У Кристиана были угри и плохое зрение. Он носил очки с толстыми линзами, за которыми зрачки выглядели как две булавочные головки. В школе рослый парень по имени Патрик кричал ему при встрече: «Привет, милашка! Как жизнь?» Кристиан старался не обращать на него внимания. Он был хорошим спортсменом, блистал в баскетболе и настольном теннисе, только поэтому с ним еще кто-то дружил. Хотя Кристиан и не сомневался, что приятели шепчутся о нем за его спиной.
Новый друг в этом отношении мало чем от него отличался – в этом Кристиан вскоре убедился. Кроме разве того, что у Микаэля не было ни угрей, ни очков.
– Хочу еще пива, – сказал Микаэль.
– Я тоже.
Они сбросили окурки с балкона, проводив взглядом тлеющие огоньки. Потом вернулись в гостиную. У Кристиана запотели стекла очков, и Микаэль рассмеялся: «В таком виде трудно произвести на людей достойное впечатление».

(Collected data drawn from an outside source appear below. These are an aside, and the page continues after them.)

Definition collection_scroll_by (request : ScrollRequest) shard_selection self :
    result CollectionError (list (PointRecord Num) * option PointIdType) :=
  let limit := default (default 0 (scr_limit default_scroll_request)) (scr_limit request) in
  let with_payload_interface := default (default (WPBool true) (scr_with_payload default_scroll_request)) (scr_with_payload request) in
  if decide (limit = 0) then Err (BadRequest "Limit cannot be 0")
  else
    let limit := Datatypes.S limit in
    retrieved_points ← res_map (λ shard, so_scroll_by shard (scr_offset request) limit with_payload_interface
                                   (scr_with_vector request) (scr_filter request)) (target_shard shard_selection self);
    next_page limit (take limit (sort_records (concat retrieved_points))).

Definition collection_count (request : CountRequest) shard_selection self : result CollectionError N :=
  counts ← res_map (λ shard, so_count (Num:=Num) shard request) (target_shard shard_selection self);
  Ok (foldr N.add 0%N counts).

Definition collection_retrieve (request : PointRequest) shard_selection self : result CollectionError (list (PointRecord Num)) :=
  let with_payload := with_payload_from (default (WPBool false) (pr_with_payload request)) in
  all_shard_collection_results ← res_map (λ shard, so_retrieve shard request with_payload (pr_with_vector request))
                                   (target_shard shard_selection self);
  Ok (concat all_shard_collection_results).

(** *** Search *)

(** [merged_results[index].append(shard_searches_result)]: panics when a shard answers more requests than there are. *)
Fixpoint append_results (merged : list (list Scored)) (shard : list (list Scored)) : result CollectionError (list (list Scored)) :=
  match merged, shard with
  | _, [] => Ok merged
  | [], _ :: _ => Panic
  | m :: merged, s :: shard => rest ← append_results merged shard; Ok ((m ++ s) :: rest)
  end.

Definition merge_request (collection_params : CollectionParams) shard_selection (p : list Scored * SearchRequest) :
    result CollectionError (list Scored) :=
  let '(res, request) := p in
  params ← get_vector_params collection_params (get_name (sr_vector request));
  top_res ← (match distance_order (vp_distance params) with
             | LargeBetter => peek_top_largest_iterable scored_point_leb res (sr_limit request + sr_offset request)
             | SmallBetter => peek_top_smallest_iterable scored_point_leb res (sr_limit request + sr_offset request)
             end);
  Ok (if decide (shard_selection = None ∧ 0 < sr_offset request) then drop (sr_offset request) top_res else top_res).

Definition search_shards (collection_params : CollectionParams) (searches : list SearchRequest) shard_selection self :
    result CollectionError (list (list Scored)) :=
  all_searches_res ← res_map (λ shard, so_search shard searches) (target_shard shard_selection self);
  merged_results ← res_fold (λ shard merged, append_results merged shard) all_searches_res (replicate (length searches) []);
  res_map (merge_request collection_params shard_selection) (zip merged_results searches).

Definition fill_search_result_with_payload (search_result : list Scored) (with_payload : option WithPayloadInterface)
    (with_vector : WithVector) shard_selection self : result CollectionError (list Scored) :=
  let retrieve_request := mkPointRequest (sp_id <$> search_result) with_payload with_vector in
  retrieved_records ← collection_retrieve retrieve_request shard_selection self;
  let records_map : gmap PointIdType (PointRecord Num) :=
    fold_left (λ m rec, <[rec_id rec := rec]> m) retrieved_records ∅ in
  Ok (reverse (fold_left (λ acc (scored_point : Scored),
    match acc.1 !! sp_id scored_point with
    | Some record => (delete (sp_id scored_point) acc.1,
        mkScoredPoint (sp_id scored_point) (sp_version scored_point) (sp_score scored_point) (rec_payload record) (rec_vector record) :: acc.2)
    | None => acc
    end) search_result (records_map, [])).2).

Definition PAYLOAD_TRANSFERS_FACTOR_THRESHOLD : nat := 10.

Definition without_payload (search : SearchRequest) : SearchRequest :=
  mkSearchRequest (sr_vector search) (sr_filter search) (sr_params search) (sr_limit search) (sr_offset search) None None
    (sr_score_threshold search).

Definition search_batch (collection_params : CollectionParams) (searches : list SearchRequest) shard_selection self :
    result CollectionError (list (list Scored)) :=
  if forallb (λ s, bool_decide (sr_limit s = 0)) searches then Ok []
  else
    let is_payload_required := forallb (λ s, default false (with_payload_is_required <$> sr_with_payload s)) searches in
    let with_vectors := forallb (λ s, default false (with_vector_is_some <$> sr_with_vector s)) searches in
    let metadata_required := is_payload_required || with_vectors in
    let sum_limits := sum_list_with sr_limit searches in
    let sum_offsets := sum_list_with sr_offset searches in
    let require_transfers := size (sh_shards self) * (sum_limits + sum_offsets) in
    let used_transfers := sum_limits in
    let is_required_transfer_large_enough :=
      bool_decide (used_transfers * PAYLOAD_TRANSFERS_FACTOR_THRESHOLD < require_transfers) in
    if metadata_required && is_required_transfer_large_enough
    then
      without_payload_results ← search_shards collection_params (without_payload <$> searches) shard_selection self;
      res_map (λ p : list Scored * SearchRequest,
        fill_search_result_with_payload p.1 (sr_with_payload p.2) (default (WVBool false) (sr_with_vector p.2)) shard_selection self)
        (zip without_payload_results searches)
    else search_shards collection_params searches shard_selection self.

Definition collection_search (collection_params : CollectionParams) (request : SearchRequest) shard_selection self :
    result CollectionError (list Scored) :=
  if decide (sr_limit request = 0) then Ok []
  else
    results ← search_shards collection_params [request] shard_selection self;
    match results with res :: _ => Ok res | [] => Panic end.

(** *** Information *)

Definition status_rank (s : CollectionStatus) : nat := match s with Green => 0 | Yellow => 1 | Red => 2 end.
Definition max_status (a b : CollectionStatus) : CollectionStatus := if decide (status_rank a <= status_rank b) then b else a.

(** The order of the texts of errors. *)
Context (error_leb : CollectionError → CollectionError → bool).

Definition max_optimizer_status (a b : OptimizersStatus) : OptimizersStatus :=
  match a, b with
  | OptimizersOk, _ => b
  | _, OptimizersOk => a
  | OptimizersError x, OptimizersError y => if error_leb x y then b else a
  end.

Definition merge_info (shard_info info : CollectionInfo) : CollectionInfo :=
  mkCollectionInfo (max_status (ci_status info) (ci_status shard_info))
    (max_optimizer_status (ci_optimizer_status info) (ci_optimizer_status shard_info))
    (ci_vectors_count info + ci_vectors_count shard_info) (ci_indexed_vectors_count info + ci_indexed_vectors_count shard_info)
    (ci_points_count info + ci_points_count shard_info) (ci_segments_count info + ci_segments_count shard_info) (ci_config info)
    (map_fold (λ key schema acc, match acc !! key with
       | Some o => <[key := mkPayloadIndexInfo (pii_data_type o) (pii_params o) (pii_points o + pii_points schema)]> acc
       | None => <[key := schema]> acc
       end) (ci_payload_schema info) (ci_payload_schema shard_info)).

Definition collection_info shard_selection self : result CollectionError CollectionInfo :=
  match target_shard shard_selection self with
  | [] => Err (CServiceError "There are no shards for selected collection")
  | first_shard :: target_shards =>
      info ← so_info (Num:=Num) first_shard;
      all_shard_collection_results ← res_map (so_info (Num:=Num)) target_shards;
      Ok (fold_left (λ info shard_info, merge_info shard_info info) all_shard_collection_results info)
  end.
End reads.

(** ** Updates *)

Section updates.
Context {Num R1 R2 S : Type} `{!RingLib ShardId R1, !RingLib (ShardId * N) R2}.
Abbreviation Holder := (ShardHolder (HashRing R1 R2) S).
Abbreviation Operation := (CollectionUpdateOperations (Num:=Num)).
(** An update of a replica set, and one of its local replica only. *)
Context (update_with_consistency : Operation → S → result CollectionError UpdateResult * S).
Context (update_local : Operation → S → result CollectionError (option UpdateResult) * S).
Context (display_validation : string → string).
Implicit Types self : Holder.

Definition validate (self : Operation) : result CollectionError unit :=
  match self with
  | PointOperation operation =>
      match validate_point operation with Ok _ => Ok tt | Err err => Err (BadInput (display_validation err)) | Panic => Panic end
  | PayloadOperation _ | FieldIndexOperation _ => Ok tt
  end.

Definition set_shard (shard_id : ShardId) (shard : S) self : Holder :=
  mkShardHolder (<[shard_id := shard]> (sh_shards self)) (shard_transfers self) (sh_ring self).

(** One request per shard. *)
Definition update_shards (ops : list (ShardId * Operation)) self : list (result CollectionError UpdateResult) * Holder :=
  foldl (λ acc p, match sh_shards (acc.2) !! p.1 with
    | Some shard => let '(res, shard) := update_with_consistency p.2 shard in (acc.1 ++ [res], set_shard p.1 shard acc.2)
    | None => acc
    end) ([], self) ops.

Definition result_is_err {A} (r : result CollectionError A) : bool := match r with Err _ => true | _ => false end.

Что правда, то правда. Кристиан запомнил эти слова. При других обстоятельствах он тоже рассмеялся бы. Должно быть, вид у него и в самом деле был комичный.
* * *
Там, во дворах между высотками, кипели невидимые миру страсти. Они копились внутри, их приходилось носить с собой. Прятать от тех, от кого можно было ожидать опасности, и открывать тем, в ком подозревал своих. Они были при Кристиане всегда: когда шкаф его лучшего друга взломали и на внутренней дверце нарисовали свастику. Когда в одиннадцать лет на дискотеке в клубе при спортивной площадке он впервые поцеловал девочку. Ее звали Сара, и никогда больше пальцы Кристиана не касались такой нежной кожи. Они были вместе месяц. В свои двенадцать Сара уже носила бюстгальтер и в последний день из дружбы разрешила Кристиану потрогать грудь. Кто знает, может, именно его нерешительность и стала причиной того, что они расстались?
В четырнадцать лет он влюбился снова, и на этот раз серьезно. Ее звали Пернилла. Все началось с того, что она подсунула в школьный шкафчик Кристиана записку: «Они могут смеяться над нами сколько угодно – мы движемся, они стоят»[12]. С Перниллой Кристиан впервые занимался сексом. Это произошло на вечеринке, так похожей на ту, где год спустя он впервые говорил с Микаэлем.
Но страсти кипели внутри, их надо было сдерживать. Когда трое мигрантов в закутке за спортзалом расправлялись над шведом – двое держали, а третий бил. И когда день спустя четверо шведов расправлялись с мигрантом за киоском, которым владел отец одного из шведов. И когда на очередной вечеринке Кристиан встретил парня со знакомым рисунком на футболке и понял, что обрел в его лице друга и защитника.